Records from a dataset
***

(** What the guest sees when a thread arrives in [g] with [arg]: the call it was left
    in returns, or its entry starts. *)
Definition arrival (g arg stack : Z) (s : FState) (r : FRes) : Prop :=
  match context (fiber_at g s) with
  | Some k => exists y, contexts s !! k = Some y /\ r = FRet ORBIS_OK (if wants (resume_at (regs y)) then Some arg else None)
  | None => let d := entry_data (fiber_at g s) arg stack None in r = FEnter (d_entry d) (d_arg_on_initialize d) arg stack (d_fpu d)
  end.

(** A thread on its way into [g] arrives there, whatever others do; but when it comes
    from another fiber and starts the entry of [g], in two steps. *)
Definition arrives (t g arg stack : Z) (from : option Z) (s : FState) (o : option FRes) (s3 : FState) : Prop :=
  let Q r s5 := arrival g arg stack s r /\ inside s5 t g in
  match from, context (fiber_at g s) with
  | Some f, None => o = None /\ fetches t (frame_of f s3) Q s3
  | _, _ => exists r, o = Some r /\ Q r s3
  end.

Lemma enters_arrives t g arg stack from c x x' P s s' s2 : finv s -> place (thread_at t s) = Guest -> state (fiber_at g s) = FiberState.Idle -> comes s t c from -> is_run x = true -> return_val x = 0 ->
  enters t g c x' P s s' -> jump g arg stack from x x' P s -> others t s' s2 ->
  exists o s3, land t s2 = Done (o, s3) /\ arrives t g arg stack from s o s3
    /\ (forall f, from = Some f -> state (fiber_at f s3) = FiberState.Idle /\ context (fiber_at f s3) = context (fiber_at f s) /\ forall k, context (fiber_at f s) = Some k -> contexts s3 !! k = contexts s !! k).
Proof.
  intros Hi Hp Hidle Hfrom Hrun Hval He [J1 J2 J3 J4 J5 J6] Ho. assert (Hi' : finv s') by (eapply finv_enters; [done|done|done|done|done|unfold is_run; by rewrite J1|by rewrite J2|done|done]).
  destruct (others_undisturbed _ _ _ Hi' Ho) as [Hi2 [U1 U2 U3]]. pose proof He as [Ec _ _ Ef Et].
  assert (Ht2 : thread_at t s2 = mkFthread (Some c) P) by (by rewrite U1, Et, decide_True). assert (Hc' : contexts s' !! c = Some x') by (by rewrite Ec, lookup_insert_eq).
  assert (Hc2 : contexts s2 !! c = Some x') by (rewrite U2; [done|by rewrite Et, decide_True]).
  assert (Hcx : forall h, context (fiber_at h s') = context (fiber_at h s)) by (intros h; rewrite Ef; by by_cases).
  assert (Hheld : held s' t = g :: option_list from).
  { rewrite (held_inside s' t c x'); [|by rewrite Et, decide_True|done]. rewrite J3, Et, decide_True by done. cbn. destruct J4 as [k _ Hpr|d _ Hpr Hd]; cbn; rewrite Hpr; [by rewrite app_nil_r|by rewrite Hd]. }
  assert (Hkeep : forall h k, h ∈ held s' t -> context (fiber_at h s) = Some k -> contexts s2 !! k = contexts s !! k).
  { intros h k Hin Hk. destruct (U3 h Hin) as (_ & _ & E). rewrite E by (by rewrite Hcx). rewrite Ec, lookup_insert_ne; [done|]. apply not_eq_sym. exact (comes_saved s t c from h k Hi Hfrom Hk). }
  assert (Hg2 : context (fiber_at g s2) = context (fiber_at g s)) by (rewrite <- Hcx; apply U3; rewrite Hheld; by apply elem_of_cons; left).
  assert (Hsave : forall h k, context (fiber_at h s) = Some k -> k <> c) by (intros h k; exact (comes_saved s t c from h k Hi Hfrom)).
  assert (Hland : exists o s3 gone Q, land t s2 = Done (o, s3) /\ lands t c x' gone from Q s2 s3 /\ (forall k, gone = Some k -> context (fiber_at g s) = Some k) /\
    ((Q = Guest /\ (from = None \/ context (fiber_at g s) <> None) /\ exists r, o = Some r /\ arrival g arg stack s r)
     \/ exists f d, from = Some f /\ context (fiber_at g s) = None /\ o = None /\ Q = Fetching d (frame_of f s2) /\ arrival g arg stack s (entry_result d))).
  { destruct J4 as [k Hk Hpr|d Hk Hpr Hd].
    - destruct (contexts s2 !! k) as [y|] eqn:Ey; [|exfalso; apply (live_unless_inside s2 t c x' g k Hi2); [by rewrite Ht2|done|done|by rewrite Ht2|by rewrite Hg2|done]].
      destruct (land_resume t c x' k y s2) as (s3 & E3 & Hl); [by rewrite Ht2|done|by rewrite Ht2|done|eapply (fi_ctx _ Hi2 g k); [by rewrite Hg2|done]|]. rewrite Hpr in Hl.
      eexists _, s3, (Some k), Guest. split; [exact E3|]. split; [done|]. split; [by intros k' [= <-]|]. left. split; [done|]. split; [right; by rewrite Hk|]. eexists. split; [done|].
      unfold arrival. rewrite Hk. exists y. split.
      + rewrite <- Ey. symmetry. apply (Hkeep g); [rewrite Hheld; by apply elem_of_cons; left|done].
      + destruct (J5 k Hk) as [_ ->]. done.
    - pose proof (J6 Hk) as J7. assert (arrival g arg stack s (entry_result d)) as Har by (injection J7 as ->; unfold arrival; by rewrite Hk).
      destruct from as [f|].
      + destruct (land_hand t c x' d f s2) as (s3 & E3 & Hl); [by rewrite Ht2|done|done|by rewrite Ht2|done|].
        eexists _, s3, None, _. split; [exact E3|]. split; [done|]. split; [done|]. right. by exists f, d.
      + destruct (land_enter t c x' d s2) as (s3 & E3 & Hl); [by rewrite Ht2|done|done|by rewrite Ht2|done|].
        eexists _, s3, None, _. split; [exact E3|]. split; [done|]. split; [done|]. left. split; [done|]. split; [by left|]. by eexists. }
  destruct Hland as (o & s3 & gone & Q & E3 & Hl & Hgone & Hcase). exists o, s3. split; [done|]. pose proof Hl as [Lc _ _ Lf Lt].
  assert (Hc3 : contexts s3 !! c = Some (with_prev None x')).
  { rewrite Lc. destruct gone as [k|]; cbn; [rewrite lookup_delete_ne; [by rewrite lookup_insert_eq|]|by rewrite lookup_insert_eq]. apply (Hsave g). by apply Hgone. }
  split.
  - unfold arrives. destruct Hcase as [(-> & Hq & r & -> & Har)|(f & d & -> & Hk & -> & -> & Har)].
    + assert (inside s3 t g) by (split; [by rewrite Lt, decide_True|]; exists c, (with_prev None x'); by rewrite Lt, decide_True).
      destruct from as [f|]; [|by eexists]. destruct (context (fiber_at g s)) as [k|]; [by eexists|]. by destruct Hq.
    + rewrite Hk. split; [done|]. assert (Hi3 : finv s3) by (eapply fiber_step_ok; [exact Hi2|]; eapply fs_land; [rewrite Ht2; by destruct J4|exact E3]).
      assert (frame_of f s3 = frame_of f s2) as -> by (unfold frame_of; rewrite Lf; by case_decide).
      assert (Ht3 : thread_at t s3 = mkFthread (Some c) (Fetching d (frame_of f s2))) by (by rewrite Lt, decide_True).
      intros s4 Ho4. pose proof (fetching_goes_on t d (frame_of f s2) s3 Hi3) as HF. rewrite Ht3 in HF. specialize (HF eq_refl s4 Ho4).
      destruct (frame_kept (frame_of f s2) s4) eqn:Hkp; [|done]. destruct HF as (r & s5 & E5 & -> & _). eexists _, s5. split; [exact E5|]. split; [done|].
      destruct (others_undisturbed _ _ _ Hi3 Ho4) as [Hi4 [V1 V2 _]]. rewrite Ht3 in V1, V2. specialize (V2 c eq_refl). rewrite Hc3 in V2.
      destruct (land_fetch t c (with_prev None x') d (frame_of f s2) s4) as (s6 & E6 & [Mc _ _ _ Mt]); [by rewrite V1|done|done|by rewrite V1|done|]. assert (s6 = s5) as -> by congruence.
      split; [by rewrite Mt, decide_True|]. eexists c, _. rewrite Mt, decide_True by done. split; [done|]. rewrite Mc. cbn. by rewrite lookup_insert_eq.
  - intros f ->. assert (Hf : f ∈ held s' t) by (rewrite Hheld; apply elem_of_cons; right; by apply list_elem_of_singleton). destruct (U3 f Hf) as (E1 & _ & _). rewrite Lf, decide_True by done. cbn.
    split; [done|]. split; [by rewrite E1, Hcx|]. intros k Hk. rewrite Lc. rewrite <- (Hkeep f k Hf Hk). assert (Hne : gone <> Some k).
    { intros Eg. apply Hgone in Eg. assert (f = g) as -> by (by apply (fi_ctx_inj _ Hi f g k)). pose proof (ow_nodup _ (fi_owners _ Hi') t) as Hn. rewrite Hheld in Hn. apply NoDup_cons in Hn as [Hn _]. apply Hn. by apply list_elem_of_singleton. }
    pose proof (Hsave f k Hk). destruct gone as [k'|]; cbn; [rewrite lookup_delete_ne by congruence|]; by rewrite lookup_insert_ne.
Qed.

(** C16: switching: when a thread in fiber [f] switches to an idle fiber [g], then,
    whatever other threads do meanwhile, its next step makes [f] idle and leaves it,
    if it has a stack, waiting in its call of [sceFiberSwitch].  If [g] was left in a
    call, with this step the thread arrives in [g], and this call returns with the
    argument.  If [g] has not started, the entry's arguments are fetched from the
    stack of [f] after that step: the thread arrives at the entry of [g] with the
    argument, on the stack of [g], unless another thread has meanwhile gone on in [f],
    initialised or finalised it, when what is read is undefined; when [f] has no stack
    of its own, it always arrives. *)
Theorem switch_delivers s t f g sp bp arg want : fiber_reach s -> inside s t f -> bad_target g 0 s = None -> state (fiber_at g s) = FiberState.Idle ->
  exists s' stack, sceFiberSwitch t sp bp g arg want s = Done (None, s')
  /\ (addr_context (fiber_at g s) <> 0 -> stack = wadd (addr_context (fiber_at g s)) (size_context (fiber_at g s)))
  /\ forall s2, others t s' s2 -> exists o s3, land t s2 = Done (o, s3) /\ state (fiber_at f s3) = FiberState.Idle
     /\ (if decide (addr_context (fiber_at f s) = 0) then frame_of f s3 = None
         else exists k y, frame_of f s3 = Some (f, k) /\ contexts s3 !! k = Some y /\ resume_at (regs y) = AtSwitch want)
     /\ match context (fiber_at g s) with
        | Some _ => exists r, o = Some r /\ arrival g arg stack s r /\ inside s3 t g
        | None => o = None /\ fetches t (frame_of f s3) (fun r s5 => arrival g arg stack s r /\ inside s5 t g) s3
        end.
Proof.
  intros Hr (Hp & c & x & Ht & Hc & Hf) Hb Hidle. pose proof (fiber_reach_inv _ Hr) as Hi. destruct (held_guest _ _ _ _ _ Hi Hp Ht Hc Hf) as (_ & _ & Hrun & Hval).
  destruct (switch_impl_spec t sp bp g 0 0 arg want c x f s) as [Hn|(s1 & x' & P & s' & E & _ & Es1 & _ & _ & Hfg & He & J)]; [done..|intros [?|?]; done|by eapply switch_not_refused in Hn|].
  rewrite (Es1 eq_refl eq_refl) in *. exists s', (stack_of g x s). split; [exact E|]. split; [intros Hn; unfold stack_of; by rewrite (proj2 (Z.eqb_neq _ _) Hn)|].
  intros s2 Ho. destruct (leave_spec sp bp (AtSwitch want) t c x f s) as [Hi2 Hfrom]; [done..|]. set (sl := leave sp bp (AtSwitch want) f s) in *.
  assert (Eg : fiber_at g sl = fiber_at g s) by (unfold sl; rewrite leave_fiber, decide_False; [done|]; by intros [? _]).
  destruct (enters_arrives t g arg (stack_of g x s) (Some f) c x x' P sl s' s2) as (o & s3 & E3 & Harr & Hlast); [done|unfold sl; by rewrite leave_thread|by rewrite Eg|done|done|done|done| |done|].
  { destruct J as [J1 J2 J3 J4 J5 J6]. split; rewrite ?Eg; try done. destruct J4; [apply go_resume|apply go_enter]; by rewrite ?Eg. }
  destruct (Hlast f eq_refl) as (L1 & L2 & L3). exists o, s3. split; [done|]. split; [done|]. split; [by apply (left_behind sp bp)|].
  assert (Hav : forall r, arrival g arg (stack_of g x s) sl r -> arrival g arg (stack_of g x s) s r).
  { intros r. unfold arrival. rewrite Eg. destruct (context (fiber_at g s)) as [k|] eqn:Ek; [|done]. intros (y & Hy & ->). exists y. split; [|done].
    unfold sl, leave in Hy. destruct (_ =? 0); [done|]. cbn in Hy. rewrite lookup_insert_ne in Hy; [done|]. apply (fi_ctx _ Hi) in Ek as [? _]. lia. }
  unfold arrives in Harr. rewrite Eg in Harr. destruct (context (fiber_at g s)) as [k|] eqn:Ek.
  - destruct Harr as (r & -> & Ha & Hin). exists r. auto.
  - destruct Harr as (-> & HF). split; [done|]. intros s4 Ho4. specialize (HF s4 Ho4). destruct (frame_kept _ s4); [|done]. destruct HF as (r & s5 & E5 & Ha & Hin). exists r, s5. auto.
Qed.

***

The expected answer is a copy of each line above containing "congruence".

      destruct (land_fetch t c (with_prev None x') d (frame_of f s2) s4) as (s6 & E6 & [Mc _ _ _ Mt]); [by rewrite V1|done|done|by rewrite V1|done|]. assert (s6 = s5) as -> by congruence.
    pose proof (Hsave f k Hk). destruct gone as [k'|]; cbn; [rewrite lookup_delete_ne by congruence|]; by rewrite lookup_insert_ne.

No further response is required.